Analogous to the role of the software-development lifecycle (SDLC), the machine learning model-development lifecycle (MDLC) guides the activities of ML model development from inception through retirement. In this article, we outline the key phases of the MDLC — including data ingestion, exploratory data analysis, model creation, and model operation.
The MDLC is depicted in the following diagram, with the typical ordering of steps:
Training a predictive model is about learning from past events using captured data. Having high-quality data is, therefore, a prerequisite for any machine learning activities. Data is scattered across many persistent locations (such as log files, event streams, or databases), often in a highly dispersed, geographically distributed environment. Data ingestion is the process of gathering data from its original sources into a central data repository with strong analytic-processing capabilities to allow for extensive data processing and analysis.
Data ingestion is typically done using a data pipeline, using the steps below.
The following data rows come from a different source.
Lemma backed_lowered k h M M' :
  lowered k M M' -> (forall p, 0 <= k p) -> backed h M -> backed (fun p => h p - k p) M'.
Proof.
  intros HL Hk HB p Hp. specialize (Hk p). destruct (HB p ltac:(lia)) as (x & Hx & Hn). rewrite (HL p), Hx. cbn [mbind option_bind].
  destruct (Z.eqb_spec (k p) 0) as [->|]; [exists x; split; [done|lia]|].
  rewrite (proj2 (Z.leb_gt _ _)), andb_false_r by lia. eexists. split; [reflexivity|]. rewrite num_set. lia.
Qed.

(** The block after one reference less. *)
Definition drop_one (p : Z) (x : A) (M : gmap Z A) : gmap Z A :=
  if gone x && (num x - 1 <=? 0) then delete p M else <[p := set_num (num x - 1) x]> M.

Lemma lowered_one p x M : M !! p = Some x -> p <> NULL -> lowered (one p) M (drop_one p x M).
Proof.
  intros Hx Hp q. unfold drop_one. destruct (decide (p = q)) as [<-|Hne].
  - rewrite Hx, one_same by done. cbn. destruct (gone x && _); [apply lookup_delete_eq|apply lookup_insert_eq].
  - rewrite one_other by done. cbn. destruct (gone x && _); [rewrite lookup_delete_ne by done|rewrite lookup_insert_ne by done];
      by destruct (M !! q).
Qed.

End Blocks.

(** ** The references of a condition *)

Fixpoint job_refs (n : dptNode) (p : Z) : Z :=
  match n with
  | Opr (DPT_AND | DPT_OR) _ _ l r => job_refs l p + job_refs r p
  | Opr DPT_NOT _ _ l _ => job_refs l p
  | Job t _ _ _ _ _ j _ => if job_type t then one j p else 0
  | _ => 0
  end.
Fixpoint idx_refs (n : dptNode) (p : Z) : Z :=
  match n with
  | Opr (DPT_AND | DPT_OR) _ _ l r => idx_refs l p + idx_refs r p
  | Opr DPT_NOT _ _ l _ => idx_refs l p
  | Job t _ _ _ _ _ _ i => if job_type t then one i p else 0
  | _ => 0
  end.
Fixpoint array_refs (n : dptNode) (p : Z) : Z :=
  match n with
  | Opr (DPT_AND | DPT_OR) _ _ l r => array_refs l p + array_refs r p
  | Opr DPT_NOT _ _ l _ => array_refs l p
  | Grp t _ _ _ _ d => if grp_type t then one d p else 0
  | _ => 0
  end.

(** The references to jobs that index lists hold. *)
Fixpoint listed (l : list listSet) (p : Z) : Z :=
  match l with [] => 0 | c :: l => one (elem c) p + listed l p end.
Definition owned (I : gmap Z jobIdx) (p : Z) : Z := map_fold (fun _ i acc => listed (depJobList i) p + acc) 0 I.

Lemma refs_nonneg n p : 0 <= job_refs n p /\ 0 <= idx_refs n p /\ 0 <= array_refs n p.
Proof.
  induction n as [|t v u l IHl r IHr|t v u o e f j i|t v u w|t v u o k d]; cbn; try lia.
  - destruct t; lia.
  - destruct (job_type t); [|lia]. pose proof (one_nonneg j p). pose proof (one_nonneg i p). lia.
  - destruct (grp_type t); [|lia]. pose proof (one_nonneg d p). lia.
Qed.

Lemma listed_nonneg l p : 0 <= listed l p.
Proof. induction l as [|c l IH]; cbn; [lia|]. pose proof (one_nonneg (elem c) p). lia. Qed.

Lemma owned_insert_new I a i p : I !! a = None -> owned (<[a := i]> I) p = listed (depJobList i) p + owned I p.
Proof. intros E. unfold owned. rewrite map_fold_insert_L; [done| |done]. intros. lia. Qed.

Lemma owned_split I a i p : I !! a = Some i -> owned I p = listed (depJobList i) p + owned (delete a I) p.
Proof. intros E. rewrite <- (owned_insert_new _ a) by apply lookup_delete_eq. by rewrite insert_delete_id. Qed.

Lemma owned_nonneg I p : 0 <= owned I p.
Proof.
  induction I as [|a i I E IH] using map_ind; [done|]. rewrite owned_insert_new by done.
  pose proof (listed_nonneg (depJobList i) p). lia.
Qed.

Lemma owned_insert I a i j p : I !! a = Some i -> depJobList j = depJobList i -> owned (<[a := j]> I) p = owned I p.
Proof.
  intros E Ej. rewrite (owned_split I a i) by done. rewrite <- insert_delete_eq, owned_insert_new by apply lookup_delete_eq.
  by rewrite Ej.
Qed.

(** All references are counted: [hj], [hi] and [hd] of conditions, and those of
    the index lists. *)
Record all_counted (hj hi hd : Z -> Z) (s : dstate) : Prop := {
  ac_jobs : backed (fun p => hj p + owned (idxs s) p) (jobs (ms s));
  ac_idxs : backed hi (idxs s);
  ac_bases : backed hd (bases (ms s));
  ac_void : forall d b, bases (ms s) !! d = Some b -> status b = JGRP_VOID -> jobArray b = NULL /\ freeJgArray b <> NoFree }.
- Extract raw data from its originating source. There are two modes:
- In the polling mode, data extraction is initiated by the pipeline at certain time intervals. Data deltas (new data since last extraction) will be extracted by the pipeline.
- In the pushing mode, data sources upload new data continuously into a data stream managed by the pipeline.
- Transform the extracted data into a form suitable for subsequent processing.
- Validate the data against predefined quality criteria, such as data structure (for example, that the number of attributes of each record is correct), data types (for example, receiving a string when a number is expected), data values (for example, rejecting 200 as an invalid human age) and missing values (a mandatory attribute is missing). Data should also be assessed to determine whether it exhibits any bias — this is especially important when handling data that represents personally identifiable information (PII) since biased data can lead to biased models.
- Data passing the validation process will be transformed based on the schema defined in the data warehouse. Irrelevant attributes can be discarded and additional attributes can be added to enrich the uploaded data.
- Store the data in an appropriate format optimized for access. Some common types of data are listed below. In addition, it is common to store image and video data in a file system or object store, such as S3.
- Tabular data is probably the most common and is organized as rows and columns, where each row represents an instance (or sample) and each column represents the attribute of the instance. SQL databases are typically used.
- Time-series data is a special case of tabular data, with one column representing a time dimension. Specialized indexing mechanisms are available to accelerate processing when using the time dimension.
- Free-form text (such as email, online chat, news websites) is also very common, especially when performing natural language processing (NLP). It is typically stored as a forward index (from document ID to document content) and an inverted index (from words to document ID) to accelerate keyword queries.
- Graph data is common when the data represents different types of entities with complex interrelationships. Data is typically represented as “nodes” and relationships are represented as “edges.” Specialized graph databases can be used to accelerate access (for example, navigating through edges to explore neighboring nodes).
Exploratory data analysis
With exploratory data analysis (EDA), we begin our exploration of the data we have collected, understand what is going on, combine our findings with business domain knowledge and generate innovative ideas for products and services. EDA is commonly used as a first qualifying step before investing in the effort of developing models.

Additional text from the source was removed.